[Top][All Lists]

[Date Prev][Date Next][Thread Prev][Thread Next][Date Index][Thread Index]

bug#17460: new snapshot available: grep-2.18.143-b298

From: Jim Meyering
Subject: bug#17460: new snapshot available: grep-2.18.143-b298
Date: Sat, 10 May 2014 22:43:09 -0700

Here's the latest, in preparation for a grep-2.19 release.
Please give it a good work-out and let us know of any problems.

This release includes an unusually large number of bug fixes and
impressive performance improvements, thanks to a lot of work
by Norihiro Tanaka and Paul Eggert.

grep snapshot:
  http://meyering.net/grep/grep-ss.tar.xz      1.2 MB

Here are the new parts of the NEWS file, followed by git shortlog entries:

** Improvements

  Performance has improved, typically by 10% and in some cases by a
  factor of 200.  However, performance of grep -P in UTF-8 locales has
  gotten worse as part of the fix for the abovementioned crashes.

** Bug fixes

  grep no longer mishandles patterns like [a-[.z.]], and no longer
  mishandles patterns like [^a] in locales that have multicharacter
  collating sequences so that [^a] can match a string of two characters.

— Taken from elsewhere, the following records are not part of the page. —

Definition with_fragment (f : string * string) (u : URL) : URL :=
  mkURL (u_Scheme u) (u_Opaque u) (u_User u) (u_Host u) (u_Path u) (u_RawPath u) (u_OmitHost u) (u_ForceQuery u)
    (u_RawQuery u) f.1 f.2.

Definition Parse (raw : string) : option URL :=
  let '(u, frag) := Cut (byte_is 35) raw in
  match parse_reference u with
  | None => None
  | Some url =>
    if nonempty frag then match setFragment frag with Some f => Some (with_fragment f url) | None => None end
    else Some url
  end.

(** [Hostname] and [Port]. *)
Definition splitHostPort (hostPort : string) : string * string :=
  let '(host, port) :=
    match cut_last colon hostPort with
    | Some (h, p) => if every is_digit p then (h, p) else (hostPort, "")
    | None => (hostPort, "")
    end in
  match strip_prefix "[" host with
  | Some s => match cut_last close_bracket s with
              | Some (inside, EmptyString) => (inside, port)
              | _ => (host, port)
              end
  | None => (host, port)
  end.
Definition Hostname (u : URL) : string := (splitHostPort (u_Host u)).1.
Definition Port (u : URL) : string := (splitHostPort (u_Host u)).2.

(** [net.JoinHostPort]. *)
Definition JoinHostPort (host port : string) : string :=
  if contains colon host then "[" +:+ host +:+ "]:" +:+ port else host +:+ ":" +:+ port.

(** [URL.String]. *)
Definition URL_String (u : URL) : string :=
  let scheme := if nonempty (u_Scheme u) then u_Scheme u +:+ ":" else "" in
  let body :=
    if nonempty (u_Opaque u) then u_Opaque u
    else
      let user := match u_User u with Some _ => true | None => false end in
      let authority :=
        if (nonempty (u_Scheme u) || nonempty (u_Host u) || user)
             && negb (u_OmitHost u && negb (nonempty (u_Host u)) && negb user) then
          (if nonempty (u_Host u) || nonempty (u_Path u) || user then "//" else "") +:+
            (match u_User u with Some ui => Userinfo_String ui +:+ "@" | None => "" end) +:+
            escape encodeHost (u_Host u)
        else "" in
      let path := EscapedPath u in
      let slash := if nonempty path && negb (has_prefix "/" path) && nonempty (u_Host u) then "/" else "" in
      let dot :=
        if nonempty (scheme +:+ authority +:+ slash) then ""
        else if contains colon (Cut (byte_is 47) path).1 then "./" else "" in
      authority +:+ slash +:+ dot +:+ path in
  let query := if u_ForceQuery u || nonempty (u_RawQuery u) then "?" +:+ u_RawQuery u else "" in
  let fragment := if nonempty (u_Fragment u) then "#" +:+ EscapedFragment u else "" in
  scheme +:+ body +:+ query +:+ fragment.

  grep no longer mishandles an empty pattern at the end of a pattern list.
  [bug introduced in grep-2.5]

  grep -C NUM now outputs separators consistently even when NUM is zero,
  and similarly for grep -A NUM and grep -B NUM.
  [bug present since "the beginning"]

  grep -f no longer mishandles patterns containing NUL bytes.
  [bug introduced in grep-2.11]

  Plain grep, grep -E, and grep -F now treat encoding errors in patterns
  the same way the GNU regular expression matcher treats them, with respect
  to whether the errors can match parts of multibyte characters in data.
  [bug present since "the beginning"]

  grep -w no longer mishandles a potential match adjacent to a letter that
  takes up two or more bytes in a multibyte encoding.
  Similarly, the patterns '\<', '\>', '\b', and '\B' no longer
  mishandle word-boundary matches in multibyte locales.
  [bug present since "the beginning"]

  grep -P now reports an error and exits when given invalid UTF-8 data.
  Previously it was unreliable, and sometimes crashed or looped.
  [bug introduced in grep-2.16]

  grep -P now works with -w and -x and backreferences. Before,
  echo aa|grep -Pw '(.)\1' would fail to match, yet
  echo aa|grep -Pw '(.)\2' would match.

  grep -Pw now works like grep -w in that the matched string has to be
  preceded and followed by non-word components or the beginning and end
  of the line (as opposed to word boundaries before).  Before, this
  echo a@@a| grep -Pw @@ would match, yet this
  echo a@@a| grep -w @@ would not.  Now, they both fail to match,
  per the documentation on how grep's -w works.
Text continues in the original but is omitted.